1. Introduction
Hadoop Distributed File System (HDFS) is a distributed file system designed for use on common hardware devices. It is similar to the existing distributed file system, but it is quite different from these file systems. HDFS is highly fault tolerant and designed to be deployed on inexpensive hardware. HDFS provides high throughput for application data and is applicable to those large dataset applications. HDFS provides some POSIX interfaces that allow streaming access to file system data. HDFS was initially designed for the underlying components of Apache's nutch network search engine project. Is part of the hadoop project, and this is part of the Apache Lucene project. The address of this project is: http://projects.apache.org
/Projects/hadoop.html.
2. assumptions and objectives
2.1. hardware error
- Hardware errors are normal, not exceptions. HDFS instances are composed of hundreds of servers, each of which stores part of the data in the file system. In fact, there will be a large number of components, and each component has a high possibility of failure, which means that there are always some components in HDFS that cannot work. Therefore, detecting errors and quickly recovering them automatically become the core design goal of HDFS.
2.2. Stream Data Access
- Applications running on HDFS require streaming access to their datasets, and they are not common applications that normally run on common file systems. HDFS is designed for batch processing, rather than interactive use by common users. It emphasizes the high throughput of data access, rather than the low response time of data access. Many of the hard requirements imposed by POSIX are not required by applications on HDFS. These POSIX semantics are used to increase the data throughput frequency in some key environments.
2.3. Large Dataset
- Applications running on HDFS use big datasets. HDFS a typical file may be several GB or several TB. Therefore, HDFS applies to large files. This provides high integrated bandwidth and hundreds of nodes in several clusters. An instance may support tens of millions of files.
2.4. Simple consistency Model
HDFS applications require a one-time write and multiple read access mode for files. Once the file is created and written, the file does not need to be changed. This assumption simplifies data consistency and makes high data throughput possible. This model is suitable for mapreduce programs or web crawlers. Of course, the future plan supports incremental writing.
2.5. Mobile computing environments are more cost-effective than mobile data
If you perform operations on the data right next to the data, the devices used by the program will be very efficient. This is especially true when the file is huge. This can reduce network congestion and improve system throughput. This assumption also means that it is often better to migrate computing to the close of data storage, rather than transfer data to the place where the program runs. HDFS provides program interfaces to move themselves to the data storage place for execution.

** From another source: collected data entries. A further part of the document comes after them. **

(** X4.  An executable runs as it was built: after its construction and
    any later history that does not destroy it, each of the three entry
    points calls the program given to the constructor, with
    [untuple_result] set and, as launch identifier, the hash of the
    constructor's fingerprint converted to the signed 32-bit member (the
    default-constructed value when no fingerprint was given), and tags the
    outputs with the client given to the constructor. *)
Theorem built_executable_runs_as_built (σ σ' : state) (ops : list op)
    (this client : addr) (ex : PjRtExecutable) (tb : Traceback)
    (fp : option string) :
  wf σ → gil σ = true →
  run_trace (New this client ex tb fp :: ops) σ = Ret (tt, σ') →
  Delete this ∉ ops →
  let opts :=
    {| untuple_result := true;
       launch_id := match fp with
                    | Some F => int32_of_uint32 (Fingerprint32 F)
                    | None => launch_id ExecuteOptions_default
                    end |} in
  let wrap tb' :=
    λ b, {| pb_client := client; buffer := b; traceback := tb' |} in
  let after w :=
    {| gil := true; clients := clients σ'; execs := execs σ'; world := w |} in
  (∀ args,
     PyExecutable_PjRtExecute this args σ' =
     match Execute ex args opts (world σ')
       return outcome (StatusOr Status (list PyBuffer) * state) with
     | (NotOk s, w) => Ret (NotOk s, after w)
     | (OkValue obs, w) =>
         Ret (OkValue (map (wrap (Traceback_Get w).1) obs),
              after (Traceback_Get w).2)
     end) ∧
  (∀ args,
     PyExecutable_Execute this args σ' =
     match Execute ex (map buffer args) opts (world σ')
       return outcome (StatusOr Status (list PyBuffer) * state) with
     | (NotOk s, w) => Ret (NotOk s, after w)
     | (OkValue obs, w) =>
         Ret (OkValue (map (wrap (Traceback_Get w).1) obs),
              after (Traceback_Get w).2)
     end) ∧
  (∀ args,
     PyExecutable_ExecuteOnLocalDevices this args σ' =
     match ExecuteOnLocalDevices ex (map (map buffer) args) opts (world σ')
       return outcome (StatusOr Status (list (list PyBuffer)) * state) with
     | (NotOk s, w) => Ret (NotOk s, after w)
     | (OkValue obs, w) =>
         Ret (OkValue (map (map (wrap (Traceback_Get w).1)) obs),
              after (Traceback_Get w).2)
     end).
Proof.
  intros Hwf Hgil Hrun Hno opts wrap after.
  destruct (built_members σ σ' ops this client ex tb fp Hwf Hgil Hrun Hno)
    as (self & Hlive & Hc & He & _ & _ & Ho).
  subst opts wrap after. split_and!; intros args.
  - rewrite (PjRtExecute_run _ self) by done. by rewrite Hc, He, Ho.
  - rewrite Execute_as_PjRtExecute, (PjRtExecute_run _ self) by done.
    by rewrite Hc, He, Ho.
  - rewrite (ExecuteOnLocalDevices_run _ self) by done. by rewrite Hc, He, Ho.
Qed.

2.6. Move across hardware and software platforms
- HDFS is designed to easily move from one platform to another. This helps HDFS be adopted as a work platform for a large set of programs.
3. Name and data nodes
- HDFS is in the Master/Slave structure. A cluster has a Name node, that is, the master control server, which is responsible for managing the file system namespace and coordinating the customer's access to files. There are also a bunch of data nodes, usually one deployed on a physical node, responsible for the Storage Management on the physical node where they are located. HDFS opens the namespace of the file system so that user data can be stored in files. Internally, a file is divided into one or more data blocks, which are stored in a group of data nodes. The Name node executes the file system namespace operations, such as opening, closing, renaming a file or directory, and also determines the ing of data blocks from the data node. The data node is responsible for providing the customer's read and write requests. The Data Node also creates and deletes data blocks according to the command of the Name node.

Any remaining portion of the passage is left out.